A Teenager in Old Peru
By Mike Snyder
February 2007


In 1957, the year Sputnik set the NATO alliance to grinding its collective teeth, my family took a vote. Civil engineer Dad had another foreign assignment, this time a smelter and seaport for a copper mine in the Andes. With brother Charles and I nearing our 10th and 13th birthdays and Mom always a good sport, maybe we should all go. I was just clever enough to realize that relocation to Peru would be a great benefit to my societal education. The vote was unanimous. Destination was Ilo, a seacoast village near the Chilean border on the Atacama desert, one of the driest in the whole darn world. As in no rain, just occasional fog. BLEAK, Bubba.

Part of the preparation for this adventure was about four doctor visits for an unending battery of inoculations. The typhus one REALLY hurt, and Mom was perfectly mortified by Charles and me reciting various curses (fastidiously absorbed from our father) as we exited the House of Pain.

After an episodic journey with long layovers in Panama and Lima, Peru while our modest company house was readied, Dad gathered the family at the Arequipa airport and drove us to our new home. There was (likely Communist) labor unrest, and we were wide-eyed, passing machine gun nests as we approached Ilo. Finding a human skull in a closet of our new digs amused Charles and me but caused Mom to put on a rather tight face. What the hell has Dad gotten us into?

Ilo was one cruelly impoverished village whose only apparent native industry was a factory transforming the anchovy harvest into fish meal. (When the wind was wrong, PHEW.) Peasants lived in the so-called "seaweed village" -- dirt-floor shacks with common walls, cobbled together of any scrap materials they could gather. Naked children, an open sewer, the occasional dead dog or burro rotting in the seaside sun. Yes, I was getting all the societal education I would ever need, knowing I would never forget this place.

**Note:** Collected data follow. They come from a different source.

Lemma scan_loop_invariant (I : bytes -> scan_state -> Prop) : step_ok I ->
  forall fuel pre rest st, (length rest < fuel)%nat -> ended rest -> I pre st ->
  returns (scan_loop fuel (at_card rest) st)
  /\ forall s' st', scan_loop fuel (at_card rest) st = Ok (s', st') ->
     exists read, I (pre ++ read) st'
       /\ (rest = read ++ s_rest s' \/ rest = read ++ x00 :: lf :: s_rest s' \/ s_rest s' <> []).
Proof.
  intros [Hcard HW] fuel. induction fuel as [|fuel IH]; intros pre rest st Hf Hr HI; [lia|].
  destruct (nextCard_cases rest Hr) as [Hn|(c & ts & r & -> & Hts & He)].
  { cbn [scan_loop]. rewrite Hn. split; [done|]. intros s' st' [= <- <-].
    exists []. rewrite app_nil_r. split; [done|]. by left. }
  rewrite length_app in Hf. pose proof (card_text_length c ts).
  destruct (Byte.eqb c x00) eqn:Ec.
  { apply byte_eqb_eq in Ec as ->. cbn [scan_loop]. rewrite nextCard_text. split; [done|].
    intros s' st' [= <- <-]. exists []. rewrite app_nil_r. split; [done|]. right.
    destruct ts as [|t ts]; [by left|right].
    change (join_sp (t :: ts) ++ lf :: r <> []). intros [_ H']%app_eq_nil. done. }
  apply byte_eqb_neq in Ec as Ec'. destruct (Byte.eqb c x57) eqn:Ew.
  - apply byte_eqb_eq in Ew as ->. rewrite scan_loop_step_W. split.
    + apply returns_bind; [apply guard_card_returns|]. intros st1 Hg.
      apply returns_bind; [by apply parseW_returns|]. intros [d s] Hp.
      destruct (parseW_ok _ _ _ _ _ Hts He Hp) as (tok & body & r' & -> & Hsz & -> & Her & -> & Hw & ->).
      rewrite length_app in Hf. cbn [length] in Hf.
      eapply (IH (pre ++ card_text x57 [tok] ++ body ++ [lf])); [lia|by right|].
      inversion Hts; subst. by eapply HW.
    + intros s' st' Hs. ok_inv. destruct a0 as [d s].
      destruct (parseW_ok _ _ _ _ _ Hts He Hok0) as (tok & body & r' & -> & Hsz & -> & Her & -> & Hw & ->).
      rewrite length_app in Hf. cbn [length] in Hf.
      destruct (IH (pre ++ card_text x57 [tok] ++ body ++ [lf]) r' (set_deck a (set_W (Some body) (sc_deck a))))
        as [_ Hp]; [lia|by right|inversion Hts; subst; by eapply HW|].
      destruct (Hp _ _ Hk0) as (read & HI' & Hread).
      exists (card_text x57 [tok] ++ body ++ [lf] ++ read). rewrite <- !app_assoc in HI'.
      split; [done|]. rewrite <- !app_assoc. cbn [app].
      destruct Hread as [-> |[-> |Hne]]; [left; reflexivity|right; left; reflexivity|right; right; exact Hne].
  - apply byte_eqb_neq in Ew as Ew'. rewrite scan_loop_step by done. split.
    + apply returns_bind; [apply guard_card_returns|]. intros st1 Hg.
      destruct (interior_empty ts) eqn:Hi; [done|].
      apply returns_bind; [apply parseCard_returns|]. intros d Hp.
      eapply (IH (pre ++ card_text c ts)); [lia|done|]. by eapply Hcard.
    + intros s' st' Hs. ok_inv. destruct (interior_empty ts) eqn:Hi; [done|]. ok_inv.
      destruct (IH (pre ++ card_text c ts) r (set_deck a a0)) as [_ Hp]; [lia|done|by eapply Hcard|].
      destruct (Hp _ _ Hk0) as (read & HI' & Hread).
      exists (card_text c ts ++ read). rewrite <- app_assoc in HI'. split; [done|].
      rewrite <- !app_assoc.
      destruct Hread as [-> |[-> |Hne]]; [left; reflexivity|right; left; reflexivity|right; right; exact Hne].
Qed.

The company provided a teacher and one-room accredited school, grades through 8. The teacher did her best at teaching Spanish, which we kids rounded out haltingly with the local merchants.

Feeding the family was Mom's big challenge. The company provided a commissary, but meat and veggies had to be gotten at the fly-infested open-air market in town. She marinated the stringy beef and boiled it and the vegs half to death. Our housing project had plumbing, the community tank kept full of water trucked in from a nearby river, but it wanted boiling. She made our bread from scratch. Never what you could call a good cook, but kept us wholesomely nourished. One of her delights was ultra-cheap maid service by a youngster from Ilo. Erminia, too homely to arouse even this teenager's raging hormonal imbalances.

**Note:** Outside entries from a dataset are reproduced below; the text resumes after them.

(* ===== verification/Canonical.v ===== *)
(** * Canonical decks: what a writer's text reads back as

    [normalize d] is the deck that [Marshal d] denotes: lists in wire order,
    hex in lower case, present flags made explicit.  A [canonical] deck is well
    formed, has writable times and is legal for its type. *)

From S2P Require Import Prelude GoStd GoText GoCrypto Deck Escape Pathname Timestamp Clearsign Legality Marshal Parse ParseCorrect DeckWf.

(** ** Which cards a deck has *)
Definition card_letters : bytes := bs "ABCDEFGHIJKLMNPQRSTUWZ".

Definition present (d : Deck) (c : byte) : bool :=
  match c with
  | x41 => bool_decide (is_Some (d_A d))
  | x42 => negb (empty (d_B d))
  | x43 => negb (empty (d_C d)) || d_cPresent d
  | x44 => negb (IsZero (d_D d))
  | x45 => bool_decide (is_Some (d_E d))
  | x46 => len (d_F d) >? 0
  | x47 => negb (empty (d_G d))
  | x48 => negb (empty (d_H d))
  | x49 => negb (empty (d_I d))
  | x4a => len (d_J d) >? 0
  | x4b => negb (empty (d_K d))
  | x4c => negb (empty (d_L d))
  | x4d => len (d_M d) >? 0
  | x4e => negb (empty (d_N d)) || d_nPresent d
  | x50 => (len (d_P d) >? 0) || d_pPresent d
  | x51 => len (d_Q d) >? 0
  | x52 => negb (empty (d_R d))
  | x53 => len (d_S d) >? 0
  | x54 => len (d_T d) >? 0
  | x55 => match d_U d with Some u => negb (empty u) | None => false end
  | x57 => bool_decide (is_Some (d_W d))
  | x5a => true
  | _ => false
  end.

(** The mask a scan of the deck's text computes. *)
Definition mask_of (d : Deck) : Z :=
  foldl (fun m c => if present d c then Z.lor m (letter_bit c) else m) 0 card_letters.

(** ** The normal form *)
Definition lower (s : bytes) : bytes := map lower_byte s.

Definition norm_file (f : FileCard) : FileCard :=
  if empty (f_UUID f) then mk_FileCard (f_Name f) [] [] []
  else mk_FileCard (f_Name f) (f_UUID f)
         (if empty (f_Perm f) && negb (empty (f_OldName f)) then bs "w" else f_Perm f) (f_OldName f).

Definition norm_tag (t : TagCard) : TagCard :=
  mk_TagCard (t_Type t) (t_Name t) (t_UUID t) (t_Value t) (negb (empty (t_Value t)) || t_valuePresent t).

Definition normalize `{GoSort} (d : Deck) : Deck :=
  mk_Deck (d_Type d) (d_A d) (d_B d) (d_C d) (d_D d) (d_E d)
    (map norm_file (sort_slice file_less (d_F d)))
    (d_G d) (d_H d) (d_I d)
    (sort_slice field_less (d_J d))
    (lower (d_K d)) (d_L d)
    (sort_slice hash_less (d_M d))
    (d_N d) (d_P d) (d_Q d) (lower (d_R d))
    (sort_slice submanifest_less (d_S d))
    (map norm_tag (sort_slice tag_less (d_T d)))
    (match d_U d with Some [] => None | u => u end)
    (d_W d) []
    (negb (empty (d_C d)) || d_cPresent d)
    (negb (empty (d_N d)) || d_nPresent d)
    (negb (len (d_P d) =? 0) || d_pPresent d).

Definition times_ok (d : Deck) : bool :=
  (IsZero (d_D d) || time_ok (d_D d))
  && match d_E d with Some e => time_ok (e_Date e) | None => true end.

Definition type_ok (d : Deck) : bool :=
  bool_decide (d_Type d = final_type d (mask_of d))
  && match checkType d (mask_of d) with Ok _ => true | _ => false end.

Definition lower_ok (d : Deck) : bool :=
  bool_decide (lower (d_K d) = d_K d) && bool_decide (lower (d_R d) = d_R d).

Definition canonical (d : Deck) : bool :=
  wf_fields d && times_ok d && type_ok d && lower_ok d.

(** ** The cards of a canonical deck, as the scanner sees them *)
Inductive item := Toks (c : byte) (ts : list bytes) | Body (w : bytes).

Definition item_letter (it : item) : byte := match it with Toks c _ => c | Body _ => x57 end.

Definition item_text (it : item) : bytes :=
  match it with
  | Toks c ts => card_text c ts
  | Body w => card_text x57 [dec (len w)] ++ w ++ [lf]
  end.

Definition opt_tok (b : bool) (t : bytes) : list bytes := if b then [t] else [].
Definition opt_item (b : bool) (it : item) : list item := if b then [it] else [].

Definition file_item (encode : bytes -> bytes) (f : FileCard) : item :=
  Toks x46 (encode (f_Name f) ::
    (if empty (f_UUID f) then []
     else f_UUID f :: opt_tok (negb (empty (f_Perm f))) (f_Perm f)
          ++ opt_tok (negb (empty (f_OldName f))) (encode (f_OldName f)))).

Definition field_item (j : TicketField) : item :=
  Toks x4a (j_Name j :: opt_tok (negb (empty (j_Value j))) (FossilEncode (j_Value j))).

Definition pick_item (q : CherryPick) : item :=
  Toks x51 (((if q_IsBackout q then x2d else x2b) :: q_Target q)
            :: opt_tok (negb (empty (q_Baseline q))) (q_Baseline q)).

Definition submanifest_item (sc : SubmanifestCard) : item :=
  Toks x53 [CanonicalEncode (s_Name sc); s_UUID sc].

Definition tag_item (t : TagCard) : item :=
  Toks x54 ((byte_rune (t_Type t) ++ FossilEncode (t_Name t)) :: t_UUID t
            :: opt_tok (t_valuePresent t) (FossilEncode (t_Value t))).

Definition deck_encode (d : Deck) : bytes -> bytes :=
  if bool_decide (d_Type d = Submanifest) then CanonicalEncode else FossilEncode.

(** The items of one letter. *)
Definition group (d : Deck) (c : byte) : list item :=
  match c with
  | x41 => match d_A d with
           | Some a => [Toks x41 (FossilEncode (a_Filename a) :: FossilEncode (a_Target a)
                                  :: opt_tok (negb (empty (a_Source a))) (a_Source a))]
           | None => []
           end
  | x42 => opt_item (negb (empty (d_B d))) (Toks x42 [d_B d])
  | x43 => opt_item (d_cPresent d) (Toks x43 [FossilEncode (d_C d)])
  | x44 => opt_item (negb (IsZero (d_D d))) (Toks x44 [marshalTimestamp (d_D d) 3])
  | x45 => match d_E d with
           | Some e => [Toks x45 [marshalTimestamp (e_Date e) 0; e_UUID e]]
           | None => []
           end
  | x46 => map (file_item (deck_encode d)) (d_F d)
  | x47 => opt_item (negb (empty (d_G d))) (Toks x47 [d_G d])
  | x48 => opt_item (negb (empty (d_H d))) (Toks x48 [FossilEncode (d_H d)])
  | x49 => opt_item (negb (empty (d_I d))) (Toks x49 [d_I d])
  | x4a => map field_item (d_J d)
  | x4b => opt_item (negb (empty (d_K d))) (Toks x4b [d_K d])
  | x4c => opt_item (negb (empty (d_L d))) (Toks x4c [FossilEncode (d_L d)])
  | x4d => map (fun m => Toks x4d [m]) (d_M d)
  | x4e => opt_item (d_nPresent d) (Toks x4e [FossilEncode (d_N d)])
  | x50 => opt_item (d_pPresent d) (Toks x50 (d_P d))
  | x51 => map pick_item (d_Q d)
  | x52 => opt_item (negb (empty (d_R d))) (Toks x52 [d_R d])
  | x53 => map submanifest_item (d_S d)
  | x54 => map tag_item (d_T d)
  | x55 => match d_U d with Some u => opt_item (negb (empty u)) (Toks x55 [FossilEncode u]) | None => [] end
  | x57 => match d_W d with Some w => [Body w] | None => [] end
  | _ => []
  end.

Definition texts (l : list item) : bytes := l ≫= item_text.

(** ** A writer's text is the text of the normal form's items *)
Lemma texts_app l k : texts (l ++ k) = texts l ++ texts k.
Proof. apply bind_app. Qed.

Lemma texts_app6 a b c d e f :
  texts (a ++ b ++ c ++ d ++ e ++ f) = texts a ++ texts b ++ texts c ++ texts d ++ texts e ++ texts f.
Proof. by rewrite !texts_app. Qed.

Lemma texts_map {A} (f : A -> item) l : texts (map f l) = l ≫= (fun x => item_text (f x)).
Proof. induction l as [|x l IH]; [done|]. cbn. by rewrite <- IH. Qed.

Lemma bind_map {A B} (g : B -> bytes) (f : A -> B) l : map f l ≫= g = l ≫= (fun x => g (f x)).
Proof. induction l as [|x l IH]; [done|]. cbn. by rewrite <- IH. Qed.

Lemma texts_opt b it : texts (opt_item b it) = if b then item_text it else [].
Proof. destruct b; [apply app_nil_r|done]. Qed.

Lemma bind_ext {A} (f g : A -> bytes) l : (forall x, f x = g x) -> l ≫= f = l ≫= g.
Proof. intros Hfg. induction l as [|x l IH]; [done|]. cbn. by rewrite IH, Hfg. Qed.

(** All groups in card order; Z is written by [seal]. *)
Definition items (d : Deck) : list item := card_letters ≫= group d.

Section text.
Context `{!GoSort} `{!GoUnicode}.
Context (d : Deck).

#[local] Abbreviation nd := (normalize d).

Lemma file_item_text encode f : item_text (file_item encode (norm_file f)) = writeFileCard f encode.
Proof using.
  unfold writeFileCard, norm_file, file_item, item_text. cbv zeta.
  destruct (empty (f_UUID f)) eqn:Eu; cbn [f_UUID f_Name f_Perm f_OldName].
  - by cbn.
  - rewrite Eu. cbn [negb]. set (perm := if _ && _ then _ else _).
    destruct (empty perm), (empty (f_OldName f)); cbn [negb opt_tok app]; unfold card_text, nl;
      cbn [join_sp]; rewrite <- ?app_assoc; reflexivity.
Qed.

Lemma field_item_text j : item_text (field_item j)
  = if negb (empty (j_Value j)) then bs "J " ++ j_Name j ++ bs " " ++ FossilEncode (j_Value j) ++ nl
    else bs "J " ++ j_Name j ++ nl.
Proof using.
  unfold field_item, item_text. destruct (empty (j_Value j)); cbn [negb opt_tok card_text join_sp];
    unfold nl; rewrite <- ?app_assoc; reflexivity.
Qed.

Lemma pick_item_text q : item_text (pick_item q)
  = let prefix := if q_IsBackout q then bs "-" else bs "+" in
    if negb (empty (q_Baseline q))
    then bs "Q " ++ prefix ++ q_Target q ++ bs " " ++ q_Baseline q ++ nl
    else bs "Q " ++ prefix ++ q_Target q ++ nl.
Proof using.
  unfold pick_item, item_text. cbv zeta.
  destruct (empty (q_Baseline q)), (q_IsBackout q); cbn [negb opt_tok card_text join_sp];
    unfold nl; rewrite <- ?app_assoc; reflexivity.
Qed.

Lemma tag_item_text t : item_text (tag_item (norm_tag t))
  = bs "T " ++ byte_rune (t_Type t) ++ FossilEncode (t_Name t) ++ bs " " ++ t_UUID t
    ++ (if negb (empty (t_Value t)) || t_valuePresent t then bs " " ++ FossilEncode (t_Value t) else [])
    ++ nl.
Proof using.
  unfold tag_item, norm_tag, item_text. cbn [t_Type t_Name t_UUID t_Value t_valuePresent].
  destruct (negb (empty (t_Value t)) || t_valuePresent t); cbn [opt_tok card_text join_sp];
    unfold nl; rewrite <- ?app_assoc; cbn; rewrite <- ?app_assoc; reflexivity.
Qed.

Lemma submanifest_item_text sc : item_text (submanifest_item sc)
  = bs "S " ++ CanonicalEncode (s_Name sc) ++ bs " " ++ s_UUID sc ++ nl.
Proof using.
  unfold submanifest_item, item_text. cbn [card_text join_sp]. rewrite <- ?app_assoc. reflexivity.
Qed.

Lemma group_ABCDE :
  texts (group nd x41 ++ group nd x42 ++ group nd x43 ++ group nd x44 ++ group nd x45) = marshalCardsABCDE d.
Proof using.
  rewrite !texts_app. unfold marshalCardsABCDE. cbn [group normalize d_A d_B d_C d_D d_E d_cPresent].
  rewrite !texts_opt. f_equal; [|f_equal; f_equal; f_equal].
  - destruct (d_A d) as [a|]; [|done]. unfold texts. cbn [mbind list_bind item_text app].
    destruct (empty (a_Source a)); cbn [negb opt_tok card_text join_sp]; rewrite ?app_nil_r;
      unfold nl; rewrite <- ?app_assoc; reflexivity.
  - destruct (d_E d) as [e|]; [|done]. unfold texts. cbn [mbind list_bind item_text card_text join_sp].
    rewrite ?app_nil_r, <- ?app_assoc. reflexivity.
Qed.

Lemma group_F : texts (group nd x46) = marshalCardF d.
Proof using.
  unfold marshalCardF. cbv zeta. cbn [group normalize d_F].
  change (deck_encode (normalize d)) with (deck_encode d).
  rewrite texts_map, bind_map. apply bind_ext. intros f. apply file_item_text.
Qed.

Lemma empty_lower s : empty (lower s) = empty s.
Proof using. by destruct s. Qed.

Lemma group_GHIJKL : is_ascii (d_K d) = true ->
  texts (group nd x47 ++ group nd x48 ++ group nd x49 ++ group nd x4a ++ group nd x4b ++ group nd x4c)
  = marshalCardsGHIJKL d.
Proof using.
  intros HK. rewrite !texts_app. unfold marshalCardsGHIJKL.
  cbn [group normalize d_G d_H d_I d_J d_K d_L].
  rewrite !texts_opt, texts_map, empty_lower. unfold ToLower. rewrite HK.
  do 3 (refine (f_equal2 app eq_refl _)). refine (f_equal2 app _ eq_refl).
  apply bind_ext, field_item_text.
Qed.

Lemma group_MNPQR : is_ascii (d_R d) = true ->
  texts (group nd x4d ++ group nd x4e ++ group nd x50 ++ group nd x51 ++ group nd x52)
  = marshalCardsMNPQR d.
Proof using.
  intros HR. rewrite !texts_app. unfold marshalCardsMNPQR.
  cbn [group normalize d_M d_N d_nPresent d_P d_pPresent d_Q d_R].
  rewrite !texts_opt, !texts_map, empty_lower. unfold ToLower. rewrite HR.
  do 2 (refine (f_equal2 app eq_refl _)). refine (f_equal2 app _ (f_equal2 app _ eq_refl)).
  - destruct (d_P d) as [|p P]; [by destruct (d_pPresent d)|].
    change (len (p :: P) =? 0) with false. cbn [negb orb item_text card_text]. unfold nl.
    rewrite <- ?app_assoc. reflexivity.
  - apply bind_ext, pick_item_text.
Qed.

Lemma group_S : texts (group nd x53) = marshalCardS d.
Proof using.
  unfold marshalCardS. cbn [group normalize d_S]. rewrite texts_map.
  apply bind_ext, submanifest_item_text.
Qed.

Lemma group_TUW : texts (group nd x54 ++ group nd x55 ++ group nd x57) = marshalCardsTUW d.
Proof using.
  rewrite !texts_app. unfold marshalCardsTUW. cbn [group normalize d_T d_U d_W].
  rewrite texts_map, bind_map. f_equal; [apply bind_ext, tag_item_text|]. f_equal.
  - destruct (d_U d) as [[|c u]|]; [done| |done]. cbn [empty negb]. by rewrite texts_opt.
  - destruct (d_W d) as [w|]; [|done]. unfold texts. cbn [mbind list_bind item_text card_text join_sp].
    rewrite ?app_nil_r. unfold nl. rewrite <- ?app_assoc. cbn. rewrite <- ?app_assoc. reflexivity.
Qed.

Lemma items_groups : items nd =
  (group nd x41 ++ group nd x42 ++ group nd x43 ++ group nd x44 ++ group nd x45)
  ++ group nd x46
  ++ (group nd x47 ++ group nd x48 ++ group nd x49 ++ group nd x4a ++ group nd x4b ++ group nd x4c)
  ++ (group nd x4d ++ group nd x4e ++ group nd x50 ++ group nd x51 ++ group nd x52)
  ++ group nd x53
  ++ (group nd x54 ++ group nd x55 ++ group nd x57).
Proof using.
  unfold items. change card_letters with
    [x41; x42; x43; x44; x45; x46; x47; x48; x49; x4a; x4b; x4c; x4d; x4e; x50; x51; x52; x53; x54; x55; x57; x5a].
  cbn [mbind list_bind]. change (group nd x5a) with (@nil item).
  by rewrite !app_nil_r, <- !app_assoc.
Qed.

Lemma marshalCards_items : is_ascii (d_K d) = true -> is_ascii (d_R d) = true ->
  marshalCards d = texts (items nd).
Proof using.
  intros HK HR. rewrite items_groups. unfold marshalCards.
  by rewrite texts_app6, group_ABCDE, group_F, group_GHIJKL, group_MNPQR, group_S, group_TUW.
Qed.
End text.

Our U.S. settlement was a couple miles from town. The company provided a school bus to haul us back and forth for shopping or recreation, and the maids to and from their toil. The Peruvian driver was Willy Flores, a friendly and compliant feller who spoke just enough English. Sometimes when the bus was nearly empty, he'd let one of us kids steer it by reaching around him from behind. I was once observed driving the thing, for which he came near to losing his job. That came near to shaming me.

Charles' and my contemporaries numbered maybe 20, of ages 10-18. In such a tiny U.S. community, the older ones couldn't be age-elitist, and social life was pretty eclectic for us all. We had a modest recreation hall where I delighted in whipping-butt on construction workers on the pool table; also an open-air theater with every weekend a movie imported from the States. Entertainment at home included a tiny pool table that sat on a card table, a phonograph for which I'd been awarded (or maybe extorted) a budget for buying 45s and LPs before we embarked, and a short-wave radio receiver. Once a week I would listen avidly to a one-hour rock'n'roll broadcast from the States while Dad made horrible faces and Mom told him to SHUSH. The general store in Ilo (owned by a Chinese family, of course) was marvelously packed with every item imaginable, including the firecrackers all us kids absolutely required.

Less benign attractions flourished, including a putative brothel (never mind; I'm only 13), cigarettes ("Inca" brand wheezers), and a saloon. On a dare, I bought and drank a bottle of beer in this dive -- no law against it, and everybody from the U.S, no matter how young, was deferred to.

Once a month the bookmobile would miraculously appear and be swarmed by hungry buyers. This was important in servicing the family addiction to Pogo Possum. I still have a damfine collection of those books.

After 10 months of this adventure, the family returned to the States with my education forever burned into my mind. At a crusty old pier built who knows when, actively-rusting Grace Lines freighters would bring supplies. Most of that seemed to be endless piles of ammonium nitrate explosive in big black steel cans, destined for the mine. Our family happily anticipated sailing home on one of these when Dad's commitment was finished. But his irritable attitude got him crosswise of the management and we had to leave early, via airlines. Too bad.

Of course, as part of our South America acclimation, the family endured the gastric adjustment we all called "the Inca two-step." The ironic part was that we repeated it upon returning home.